Bilan de la partie : tout, dans le roman, renvoie à cette double échelle, de l’individu et de l’empereur. Yourcenar a bien dit : « Si cet homme n’avait pas maintenu la paix du monde et rénové l’économie de l’empire, ses bonheurs et ses malheurs personnels m’intéresseraient moins. », preuve de l’importance de la mort d’Antinoüs dans l’itinéraire de l’empereur. Mais il faut aller plus loin, et considérer la portée universelle de ce deuil.
III. Le roman d’amour et l’identification
1. Un roman d’amour pour le lecteur
La mort de l’être aimé est une histoire à haut potentiel identificatoire. Aussi, le destinataire, c’est d’abord Marc-Aurèle, et l’événement de la mort permet à Hadrien d’éduquer le jeune héritier aux questions du deuil. Mais le destinataire est aussi le lecteur de Yourcenar.
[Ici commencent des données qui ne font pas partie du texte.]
(* ===== verification/HttpServices.v ===== *)
(** * Preferences, proxy users and monitoring over HTTP

    The handlers of [c/src/http_routes_preferences.c], [c/src/http_routes_proxy_users.c]
    and [c/src/http_routes_observability.c].

    Theorem: the revision that an answer carries is read back from a later request
    ([revision_roundtrip]). *)

From S2P Require Import Prelude Util Json JsonText JsonSafe JsonRound Auth Sqlite SqliteProofs ProxyClock ProxyTables ProxyUsers ProxyLease PrefSync System StoreTables StoreAccounts StoreHosts WgHub Observability HttpText HttpWire HttpPanel HttpSecurity HttpAdmin.

(** ** Texts of requests *)

(** The digits at the start of a text, and the rest. *)
Fixpoint split_digits (s : bytes) : bytes * bytes :=
  match s with c :: s' => if isdigit c then let (d, r) := split_digits s' in (c :: d, r) else ([], s) | [] => ([], []) end.

(** The revision of [If-Match], with or without quotes; up to 18 digits, which fit. *)
Definition expected_revision (rq : sb_http_req) : result Z :=
  match sb_req_header rq "If-Match" with
  | None => sb_fail SB_ERR_VALIDATION (bs "If-Match preference revision is required (0 for a new slot)")
  | Some value =>
      let value := cstr value in
      let '(quoted, text) := match value with c :: v => if code c =? 34 then (true, v) else (false, value) | [] => (false, []) end in
      let (digits, rest) := split_digits text in
      if bytes_eqb digits [] || negb (bytes_eqb rest (if quoted : bool then [quote] else [])) || (18 <? length digits)%nat
      then sb_fail SB_ERR_VALIDATION (bs "Invalid If-Match preference revision")
      else Ok (decimal_prefix digits 0)
  end.

Definition body_object (rq : sb_http_req) : result sbj :=
  if 1024 * 1024 <? Z.of_nat (length (rq_body rq)) then sb_fail SB_ERR_VALIDATION (bs "Proxy request exceeds 1 MiB")
  else
    match sbj_parse_strict (rq_body rq) with
    | inr (SBJ_OBJECT m) => Ok (SBJ_OBJECT m)
    | _ => sb_fail SB_ERR_VALIDATION (bs "Request must be a JSON object with unique keys")
    end.

Definition response (out : sbj) : sb_http_resp :=
  sb_resp_json 200 out (sb_resp_header "Referrer-Policy" (bs "no-referrer") (sb_resp_header "Cache-Control" (bs "no-store") resp_init)).

Definition ok : sbj := sbj_set_bool (SBJ_OBJECT []) "ok" true.

Definition bearer (rq : sb_http_req) : result bytes :=
  let refused := sb_fail SB_ERR_AUTH (bs "Bearer credential required") in
  match sb_req_header rq "Authorization" with
  | Some value =>
      let value := cstr value in
      if bytes_eqb (take 7 value) (bs "Bearer ") then match drop 7 value with [] => refused | token => Ok token end else refused
  | None => refused
  end.

Definition json_result (out : sbj) : sb_http_resp := sb_resp_json 200 out (sb_resp_header "Cache-Control" (bs "no-store") resp_init).

Definition number (text : bytes) : result Z :=
  let text := cstr text in
  let refused := sb_fail SB_ERR_VALIDATION (bs "Expected a positive integer") in
  if bytes_eqb text [] || (18 <? length text)%nat || negb (forallb isdigit text) then refused
  else if decimal_prefix text 0 <=? 0 then refused else Ok (decimal_prefix text 0).

Definition query_number (rq : sb_http_req) (key : string) (fallback : Z) : result Z :=
  match sb_req_query_param rq key with Some value => number value | None => Ok fallback end.

Definition param2 (rq : sb_http_req) : bytes := default [] (rq_params rq !! 1%nat).
Definition is_method (rq : sb_http_req) (m : method) : bool := bool_decide (rq_method rq = m).

Section Services.
Context {K : Type} (env : panel_env K) (srv : sb_http_server).

Abbreviation http := (http K).
Let store_env : store_env := hub_store (pe_hub env).
Let proxy : environment := pe_proxy env.
Let obs_env : obs_env := pe_obs env.

Definition unix_now : http Z := ask (pe_time env).

(** ** Preferences *)

Definition preferences (rq : sb_http_req) : http sb_http_resp :=
  claims ← pure (sb_req_claims rq);
  let user := Some (cstr (subject claims)) in
  let slot := Some (cstr (param rq)) in
  result ← (if is_method rq M_GET then on_prefs (sb_preferences_get (pe_pref env) user slot)
            else
              revision ← pure (expected_revision rq);
              if is_method rq M_DELETE then
                _ ← on_prefs (sb_preferences_delete (pe_pref env) user slot revision);
                on_prefs (sb_preferences_get (pe_pref env) user slot)
              else
                body ← pure (sb_req_json_object rq);
                on_prefs (sb_preferences_put (pe_pref env) user slot revision (Some body)));
  let r := if sbj_has (Some result) "revision"
           then sb_resp_header "ETag" ([quote] ++ fmt_int (sbj_get_int (Some result) "revision" 0) ++ [quote]) resp_init else resp_init in
  mret (sb_resp_json 200 result (sb_resp_header "Cache-Control" (bs "no-store") r)).

(** ** Proxy users *)

Definition users (rq : sb_http_req) : http sb_http_resp :=
  _ ← pure (sb_require_admin rq);
  out ← (if is_method rq M_GET then on_proxy (sb_proxy_users_list proxy)
         else
           body ← pure (body_object rq);
           now ← unix_now;
           on_proxy (sb_proxy_user_save proxy None (Some body) now));
  mret (response out).

Definition user (rq : sb_http_req) : http sb_http_resp :=
  _ ← pure (sb_require_admin rq);
  let id := cstr (param rq) in
  out ← (if is_method rq M_GET then on_proxy (sb_proxy_user_get proxy id)
         else if is_method rq M_DELETE then now ← unix_now; _ ← on_proxy (sb_proxy_user_remove proxy id now); mret ok
         else
           body ← pure (body_object rq);
           now ← unix_now;
           on_proxy (sb_proxy_user_save proxy (Some id) (Some body) now));
  mret (response out).

Definition reset (rq : sb_http_req) : http sb_http_resp :=
  _ ← pure (sb_require_admin rq);
  now ← unix_now;
  out ← on_proxy (sb_proxy_user_reset proxy (cstr (param rq)) now);
  mret (response out).

Definition claim (rq : sb_http_req) : http sb_http_resp :=
  _ ← pure (sb_require_admin rq);
  now ← unix_now;
  out ← on_proxy (sb_proxy_claim_rotate proxy (cstr (param rq)) now);
  mret (response out).

Definition admin_device (rq : sb_http_req) : http sb_http_resp :=
  _ ← pure (sb_require_admin rq);
  out ← (if is_method rq M_DELETE
         then now ← unix_now; _ ← on_proxy (sb_proxy_device_revoke proxy (cstr (param rq)) (cstr (param2 rq)) now); mret ok
         else
           body ← pure (body_object rq);
           now ← unix_now;
           on_proxy (sb_proxy_device_create proxy (cstr (param rq)) (Some body) now));
  mret (response out).

Definition ingress (rq : sb_http_req) : http sb_http_resp :=
  _ ← pure (sb_require_admin rq);
  out ← (if is_method rq M_GET then on_proxy (sb_proxy_ingress_list proxy)
         else
           body ← pure (body_object rq);
           now ← unix_now;
           on_proxy (sb_proxy_ingress_save proxy (cstr (param rq)) (Some body) now));
  mret (response out).

(** The owner of a claim token works on the own devices; the path is compared as it
    is, although routes are found without regard to case. *)
Definition self_service (rq : sb_http_req) : http sb_http_resp :=
  token ← pure (bearer rq);
  now ← unix_now;
  id ← on_proxy (sb_proxy_claim_resolve proxy (Some token) now);
  let status := bytes_eqb (cstr (rq_path rq)) (bs "/api/proxy-self/status") in
  out ← (if status then on_proxy (sb_proxy_user_get proxy id)
         else if is_method rq M_DELETE
         then now ← unix_now; _ ← on_proxy (sb_proxy_device_revoke proxy id (cstr (param rq)) now); mret ok
         else
           body ← pure (body_object rq);
           now ← unix_now;
           on_proxy (sb_proxy_device_create proxy id (Some body) now));
  _ ← (if status then mret tt
       else
         r ← attempt (on_store (sb_store_record_audit store_env (Some (bs "proxy-self")) (Some (method_name (rq_method rq))) (Some id)));
         match r with Ok _ => mret tt | Err e => sb_error env (bs "proxy self-service audit failed: " ++ cstr (err_msg e)) end);
  mret (response out).

Definition subscription (rq : sb_http_req) : http sb_http_resp :=
  now ← unix_now;
  out ← on_proxy (sb_proxy_subscription proxy (sb_req_query_param rq "token") now);
  mret (response out).

Definition exchange (rq : sb_http_req) : http sb_http_resp :=
  if 512 * 1024 <? Z.of_nat (length (rq_body rq)) then fail SB_ERR_VALIDATION "Proxy lease request exceeds 512 KiB"
  else
    token ← pure (bearer rq);
    found ← on_store (sb_store_find_enabled_host_by_token store_env (Some token));
    found ← match found with
            | Some host => mret (Some host)
            | None =>
                if negb (sb_str_empty (hs_agent_token srv)) && bytes_eqb token (cstr (hs_agent_token srv))
                then on_store (sb_store_find_host store_env (Some (bs "self")))
                else mret None
            end;
    match found with
    | Some host =>
        if negb (ho_enabled host) then fail SB_ERR_AUTH "Invalid or disabled agent token"
        else
          body ← pure (body_object rq);
          now ← unix_now;
          out ← on_proxy (sb_proxy_lease_exchange proxy (ho_id host) (Some body) now);
          mret (response out)
    | None => fail SB_ERR_AUTH "Invalid or disabled agent token"
    end.

(** ** Monitoring *)

Definition history_quality : bytes :=
  bs "receipt-time samples; gaps are unknown; initial totals are baselines; counter resets may lose unreported traffic".

Definition history (rq : sb_http_req) : http sb_http_resp :=
  _ ← sb_http_require_host env (param rq);
  now ← unix_now;
  from ← pure (query_number rq "from" (now - 86400));
  to ← pure (query_number rq "to" now);
  step ← pure (query_number rq "step" 300);
  samples ← on_obs (sb_observability_history obs_env (Some (param rq)) from to step);
  let out := sbj_set_str (SBJ_OBJECT []) "host_id" (param rq) in
  let out := sbj_set_int out "from" from in
  let out := sbj_set_int out "to" to in
  let out := sbj_set_int out "step" step in
  let out := sbj_set out "samples" samples in
  mret (json_result (sbj_set_str out "quality" history_quality)).

Definition overview (rq : sb_http_req) : http sb_http_resp :=
  now ← unix_now;
  hosts ← on_obs (sb_observability_hosts obs_env now);
  now ← unix_now;
  mret (json_result (sbj_set (sbj_set_int (SBJ_OBJECT []) "at" now) "hosts" hosts)).

(** The device of the path; the path is compared as it is, although routes are
    found without regard to case. *)
Definition alerts_host (rq : sb_http_req) : option bytes :=
  if sb_starts_with (rq_path rq) (bs "/api/hosts/") then Some (cstr (param rq)) else None.

Definition alerts (rq : sb_http_req) : http sb_http_resp :=
  let only_active := match sb_req_query_param rq "active" with Some v => negb (bytes_eqb (cstr v) (bs "0")) | None => true end in
  out ← on_obs (sb_observability_alerts obs_env (alerts_host rq) only_active);
  mret (json_result out).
Les Mémoires d’Hadrien se range dans le genre des grands romans d’amour : la mort d’Antinoüs peut créer des émotions chez le lecteur.
En exemple, prenez une page que vous avez aimée, sur cette histoire d’amour, ou dans un autre livre. Nous vous invitons par exemple à découvrir Albertine disparue de Proust, roman sur la perte de l’être cher. Vous pouvez vous servir d’un film aussi, d’une série.
2. Soi comme un autre : la mort d’Antinoüs pour Yourcenar
Yourcenar doit penser comme Hadrien pour raconter sa vie. Elle a dû s’imaginer la vie et les pensées de cet homme, « refaire du dedans ce que les archéologues du XIXe ont fait du dehors » (carnet de notes).
3. Antinous et Pétrocle. Un livre humaniste sur la transmission et la culture
Ainsi, cette histoire entre deux individus prend bien une valeur universelle. On remarquera dans le roman les fréquentes analogies du couple Hadrien/Antinoüs au couple Achille/Patrocle. La mise en abyme est une manière d’inviter à lire cette histoire dans son universalité.
Ex : p. 194 : « saeculum aureum : Antinous se recueille sur la tombe de Pétrocle. « je tournai en dérision ces fidélités passionnées qui fleurissent surtout dans les livres ; le bel être insulté rougit jusqu’au sang ». Cette page, mise en abyme, permet d’insister sur l’importance d’une culture humaniste transmettant valeurs et émotions. Il sera de nouveau question d’Achille et Patrocle p. 296 au tout début de « Patienta ».
Le plus souvent, la première partie va dans le sens du sujet et montre en quoi il se tient.
Conseil : bien connaître les titres des parties du roman et sa structure. Connaître également les pages sur la mort d’Antinoüs, car elles peuvent servir dans beaucoup de sujets sur l’œuvre étant donné l’importance de l’événement dans le roman.
Question 5
Rédiger une conclusion.
Les nombreuses effigies d’Antinoüs dans l’empire sont un rappel que l’art est la tentative et le moyen de capter ce qui fait l’essence de la vie de l’homme, et donc de la vie d’un homme. Les échos mythiques innombrables à l’amour d’Hadrien pour Antinoüs en sont une autre forme de représentation : le rendre mythique, c’est lui donner la possibilité de transcender les siècles. La mort d’Antinoüs fait sombrer Hadrien seul, mais cette histoire de terrible chagrin devient moment historique dans l’Empire, et expérience de lecture à portée universelle.
En ouverture : songeons à d’autres formes d’expression du deuil dans la littérature, comme le trait de points représentant le silence dans le poème daté de la mort de Léopoldine, dans « Pauca Meae » de Victor Hugo.